(** X6. [sequenceInSpan] tells whether a sequence number lies in the window
    of [wsize] numbers that starts at the offset, as long as their
    difference fits an [int64_t]. *)
Theorem sequenceInSpan_iff (w : world) (sq offset : Z) :
  in64 (sq - offset) ->
  sequenceInSpan w sq offset = true <-> offset <= sq < offset + wsize w.
Proof.
  intros H. unfold sequenceInSpan. rewrite wrap64_id by done. lia.
Qed.

Lemma sequenceInSpan_iff_witness :
  sequenceInSpan Scenario.two_acked 1003 1000 = true
  <-> 1000 <= 1003 < 1000 + wsize Scenario.two_acked.
Proof.
  apply (sequenceInSpan_iff Scenario.two_acked 1003 1000).
  vm_compute. split; discriminate.
Defined.

Lemma slot_store_Some (i : Z) (f : utp_pack) (b : list utp_pack) :
  0 <= i < Z.of_nat (length b) ->
  slot_store i f b = Some (<[Z.to_nat i := f]> b).
Proof. intros H. unfold slot_store. by replace (_ && _) with true by lia. Qed.



Lemma sliding_only_trans w1 w2 w3 :
  sliding_only w1 w2 -> sliding_only w2 w3 -> sliding_only w1 w3.
Proof.
  unfold sliding_only. intros H1 H2.
  repeat match goal with H : _ /\ _ |- _ => destruct H end.
  split_and!; congruence.
Qed.

Lemma slideWindow_run (xs : list utp_pack) :
  forall (ys : list utp_pack) (la ls : utp_pack) (j n : nat) (w : world),
    last xs = Some la -> last ys = Some ls -> length ys = length xs ->
    acks (buffer w) = xs ++ replicate j la ->
    send (buffer w) = ys ++ replicate j ls ->
    Z.of_nat (length xs + j) = wsize w ->
    in64 (sendNext (status w)) ->
    (length xs < n)%nat ->
    wp False False (slideWindow n)
      (fun _ w' =>
         let k := length (contiguous_run (sendNext (status w)) xs) in
         sendNext (status w') = wrap64 (sendNext (status w) + Z.of_nat k)
         /\ frameCount (ev w') = frameCount (ev w) - Z.of_nat k
         /\ acks (buffer w') = drop k xs ++ replicate (j + k) la
         /\ send (buffer w') = drop k ys ++ replicate (j + k) ls
         /\ sliding_only w w') w.
Proof.
  induction xs as [|x xs IH]; intros ys la ls j n w Hla Hls Hlen Hacks Hsend HW Hin Hn;
    [done|].
  destruct ys as [|y ys]; [done|].
  destruct n as [|n]; [simpl in Hn; lia|].
  cbn [slideWindow]. wp_run.
  rewrite Hacks. change (slot_load 0 ((x :: xs) ++ replicate j la)) with (Some x).
  eapply wp_lift_Some; [reflexivity|].
  cbn [contiguous_run].
  destruct (wrap64 (seq x - sendNext (status w)) =? 0) eqn:Etest.
  2:{ wp_run. cbn [length]. rewrite !drop_0, Nat.add_0_r, Z.add_0_r, Z.sub_0_r.
      rewrite wrap64_id by done. by split_and!. }
  apply Z.eqb_eq in Etest.
  wp_run. rewrite Hsend.
  rewrite (slide_snoc y ls ys j) by (simpl in *; done || lia).
  eapply wp_lift_Some; [reflexivity|]. wp_run. wsimpl.
  rewrite (slide_snoc x la xs j) by (simpl in *; done || lia).
  eapply wp_lift_Some; [reflexivity|]. wp_run. wsimpl.
  match goal with |- wp _ _ _ _ ?w0 => set (w1 := w0) end.
  assert (Honly1 : sliding_only w w1) by (unfold sliding_only, w1; wsimpl; by split_and!).
  destruct xs as [|x' xs].
  - assert (la = x) as -> by (simpl in Hla; congruence).
    destruct ys as [|? ?]; [|done].
    destruct n as [|n]; [simpl in Hn; lia|].
    cbn [slideWindow]. wp_run. unfold w1 at 1 2. wsimpl.
    change (slot_load 0 ([] ++ replicate (S j) x)) with (Some x).
    eapply wp_lift_Some; [reflexivity|].
    destruct (wrap64 (seq x - wrap64 (sendNext (status w) + 1)) =? 0) eqn:E2.
    { apply Z.eqb_eq in E2. by apply stale_mismatch in Etest. }
    wp_run. cbn [contiguous_run length drop]. unfold w1 at 1 2 3 4. wsimpl.
    rewrite Nat.add_1_r. by split_and!.
  - destruct ys as [|y' ys]; [done|].
    eapply wp_mono.
    { apply (IH (y' :: ys) la ls (S j) n w1); try done; unfold w1; wsimpl.
      + simpl in *. lia.
      + simpl in *. unfold wsize in *. wsimpl. rewrite <- HW. f_equal. lia.
      + apply wrap64_range.
      + simpl in *. lia. }
    cbv zeta. intros _ w' (Hnext' & Hcount' & Hacks' & Hsend' & Honly').
    unfold w1 in Hnext', Hcount', Hacks', Hsend'. wsimpl.
    set (run := contiguous_run (wrap64 (sendNext (status w) + 1)) (x' :: xs)) in *.
    cbn [length drop]. split_and!.
    + rewrite Hnext', wrap64_add_l. f_equal. lia.
    + lia.
    + rewrite Hacks'. do 2 f_equal. lia.
    + rewrite Hsend'. do 2 f_equal. lia.
    + by eapply sliding_only_trans.
Qed.

(** X8. [slideWindow] moves the base of the send window over exactly the
    acknowledgements that line up at the head of the acks buffer: with [k]
    the length of the longest run of acks carrying [sendNext],
    [sendNext + 1], ..., it advances [sendNext] by [k], takes [k] off the
    frame counter and slides the send and the acks buffer [k] times each,
    so that the two stay aligned; it changes nothing else and returns
    within the iterations granted.  With no acknowledgement for [sendNext]
    in slot 0 it does nothing. *)
Theorem slideWindow_follows_acks (w : world) (la ls : utp_pack) :
  Z.of_nat (length (acks (buffer w))) = wsize w ->
  length (send (buffer w)) = length (acks (buffer w)) ->
  last (acks (buffer w)) = Some la ->
  last (send (buffer w)) = Some ls ->
  in64 (sendNext (status w)) ->
  let run := contiguous_run (sendNext (status w)) (acks (buffer w)) in
  let k := length run in
  exists w',
    slideWindow (window_fuel w) w = Ret tt w'
    /\ sendNext (status w') = wrap64 (sendNext (status w) + Z.of_nat k)
    /\ frameCount (ev w') = frameCount (ev w) - Z.of_nat k
    /\ acks (buffer w') = drop k (acks (buffer w)) ++ replicate k la
    /\ send (buffer w') = drop k (send (buffer w)) ++ replicate k ls
    /\ sliding_only w w'
    /\ run = take k (acks (buffer w))
    /\ (forall i f, run !! i = Some f ->
          wrap64 (seq f - (sendNext (status w) + Z.of_nat i)) = 0)
    /\ (forall f, acks (buffer w) !! k = Some f ->
          wrap64 (seq f - (sendNext (status w) + Z.of_nat k)) <> 0).
Proof.
  intros HW Hlen Hla Hls Hin run k.
  destruct (contiguous_run_longest (acks (buffer w)) (sendNext (status w)))
    as (H1 & H2 & H3).
  assert (Hrun := slideWindow_run (acks (buffer w)) (send (buffer w)) la ls 0
                    (window_fuel w) w Hla Hls Hlen).
  rewrite !app_nil_r in Hrun.
  specialize (Hrun eq_refl eq_refl ltac:(lia) Hin ltac:(unfold window_fuel; lia)).
  apply wp_total in Hrun as ([] & w' & Hret & Hnext & Hcount & Hacks & Hsend & Honly).
  exists w'. by split_and!.
Qed.

Lemma slideWindow_follows_acks_witness :
  exists w',
    slideWindow (window_fuel Scenario.two_acked) Scenario.two_acked = Ret tt w'
    /\ sendNext (status w') = 1002
    /\ frameCount (ev w') = 1
    /\ map seq (acks (buffer w')) = [0; 0; 0; 0]
    /\ map seq (send (buffer w')) = [1002; 0; 0; 0].
Proof.
  destruct (slideWindow_follows_acks Scenario.two_acked
              (zero_frame Scenario.small) (zero_frame Scenario.small))
    as (w' & Hret & Hnext & Hcount & Hacks & Hsend & _).
  - reflexivity.
  - reflexivity.
  - reflexivity.
  - reflexivity.
  - vm_compute. split; by intros [=].
  - exists w'. split; [exact Hret|].
    vm_compute in Hnext. vm_compute in Hcount.
    rewrite Hacks, Hsend. split_and!; [exact Hnext|exact Hcount|reflexivity|reflexivity].
Defined.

## The problem
Copy word for word the stretch of entries above from the line that has "slideWindow (window_fuel Scenario.two_acked)" through the line that has "- vm_compute. split; by intros [=].", both ends included, and nothing outside it.

## The completed task
    slideWindow (window_fuel Scenario.two_acked) Scenario.two_acked = Ret tt w'
    /\ sendNext (status w') = 1002
    /\ frameCount (ev w') = 1
    /\ map seq (acks (buffer w')) = [0; 0; 0; 0]
    /\ map seq (send (buffer w')) = [1002; 0; 0; 0].
Proof.
  destruct (slideWindow_follows_acks Scenario.two_acked
              (zero_frame Scenario.small) (zero_frame Scenario.small))
    as (w' & Hret & Hnext & Hcount & Hacks & Hsend & _).
  - reflexivity.
  - reflexivity.
  - reflexivity.
  - reflexivity.
  - vm_compute. split; by intros [=].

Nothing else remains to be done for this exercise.